Jason Blumer is a jeans and flip-flops kind of guy - even when he's meeting a client for the first time. That may come as a surprise to many in this profession - and especially for the clients - but for Blumer, who is the managing shareholder at Greenville, S.C.-based Blumer & Associates, it's a normal way of doing business.

"If you are a jeans kind of firm, be who you are," Blumer said. "We are laid back and that means we're not going to be for everybody and that has to be OK."

Blumer, who took over the reins from his father six years ago, is on a quest to create the next-generation firm, and is learning everyday what the difference is between managing one and just working in one. As a result, he has started consulting on the topic, talking to his peers and clients about his concept of the "New Firm." He can be found all over the Internet - on Facebook, Twitter and LinkedIn - and is the author of his firm's blog, http://thriveal.com.

Here Blumer talks about some of his challenges, what he sees as the biggest difference between Baby Boomer and Millennial CPAs, and the future of accounting firms.

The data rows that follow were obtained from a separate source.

Lemma skipn_cons_inv {A : Type} (n : nat) (l : list A) (x : A) (r : list A) :
  skipn n l = x :: r ->
  nth_error l n = Some x /\ skipn (S n) l = r /\ (n < List.length l)%nat.
Proof.
  revert l. induction n as [|n IH]; intros [|y l]; cbn [skipn];
    try discriminate.
  - intros [= -> ->]. cbn. repeat split. lia.
  - intros H. destruct (IH _ H) as (H1 & H2 & H3). cbn [nth_error List.length].
    repeat split; [exact H1 | exact H2 | lia].
Qed.

Lemma isSettled_In (done : list (Promise * Settlement)) (p : Promise) :
  isSettled done p = true <-> In p (map fst done).
Proof.
  unfold isSettled. rewrite existsb_exists, in_map_iff.
  split; intros [d [H1 H2]].
  - exists d. apply Nat.eqb_eq in H2. tauto.
  - exists d. subst. now rewrite Nat.eqb_refl.
Qed.


(** ** The dispatcher *)

Lemma settleChain_eq (p : Promise) (r : Settled) (h : Heap) :
  settleChain p r h
  = (Fulfils, removeExecuting p (pushResult (outcomeOf r) h)).
Proof. destruct r; reflexivity. Qed.

Lemma exec_app draws limit (es1 es2 : list Event) (s : State) :
  exec draws limit (es1 ++ es2) s =
  match exec draws limit es1 s with
  | Some s' => exec draws limit es2 s'
  | None => None
  end.
Proof.
  revert s. induction es1 as [|e es1 IH]; intros s; [reflexivity|].
  cbn [app exec]. destruct (step draws limit e s); [apply IH | reflexivity].
Qed.

(** Induction over the states a schedule reaches. *)
Lemma exec_invariant draws limit (P : State -> Prop) :
  (forall e s s', P s -> step draws limit e s = Some s' -> P s') ->
  forall es s s', P s -> exec draws limit es s = Some s' -> P s'.
Proof.
  intros Hstep es. induction es as [|e es IH]; intros s s' Hs.
  - now intros [= <-].
  - cbn [exec]. destruct (step draws limit e s) as [s1|] eqn:E; [|discriminate].
    apply IH. exact (Hstep _ _ _ Hs E).
Qed.

(** The two ways the events of [step] are taken apart below: a [Settle]
    that happens finds its operation in flight and a settlement of
    [fetchWithRetry]; a [Wake] from [Promise.all] ends the run, one way or
    the other. *)
Ltac settle_happens s p url effects r Hu Hf :=
  destruct (urlOf (inflight s) p) as [url|] eqn:Hu; [|discriminate];
  destruct (fetchWithRetry url 3 1000 _) as [[effects r]|] eqn:Hf;
    [|discriminate];
  rewrite settleChain_eq.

What's your definition of the New Firm?

There are four parts - new management, which are theories of client, service, staff and growth management, and new marketing, which are theories of how new relationships are built and sustained and how firms set themselves apart. Then new processes are foundations for everything that flows from the client intake process to the preparation of a tax return, and new technologies are foundations for handling new management, new marketing and new processes. ...

Processes are something I've always been interested in as we're helping our clients, a way to actually visually document things that are happening. The thought is, here's an intangible process and you can make it tangible. You can visualize it with graphs, you can put it on paper, you can train it, you can teach it, you can improve it, you can monitor it. The intent is to shake up our industry, which I believe has not quite awoken yet to the need for change.

Your dad started the firm. How has the firm really changed since you've taken over?

It's not the same firm; it's not even close. If other people are going through these multi-generational changes, if they are in a multi-generational firm, the interaction between that parent or the other generation and you is really important. And in that aspect, my dad was the wise one. When I came in to manage the firm, he sat me down and said, "Here's the transition: I'm out of the management. I'm always here for you." He was for five and six years and he said, "You get the good and the bad, I'm here to help you make good decisions. But I'm going to let you make them, they are yours to make, but you get to bear the brunt of making them correctly."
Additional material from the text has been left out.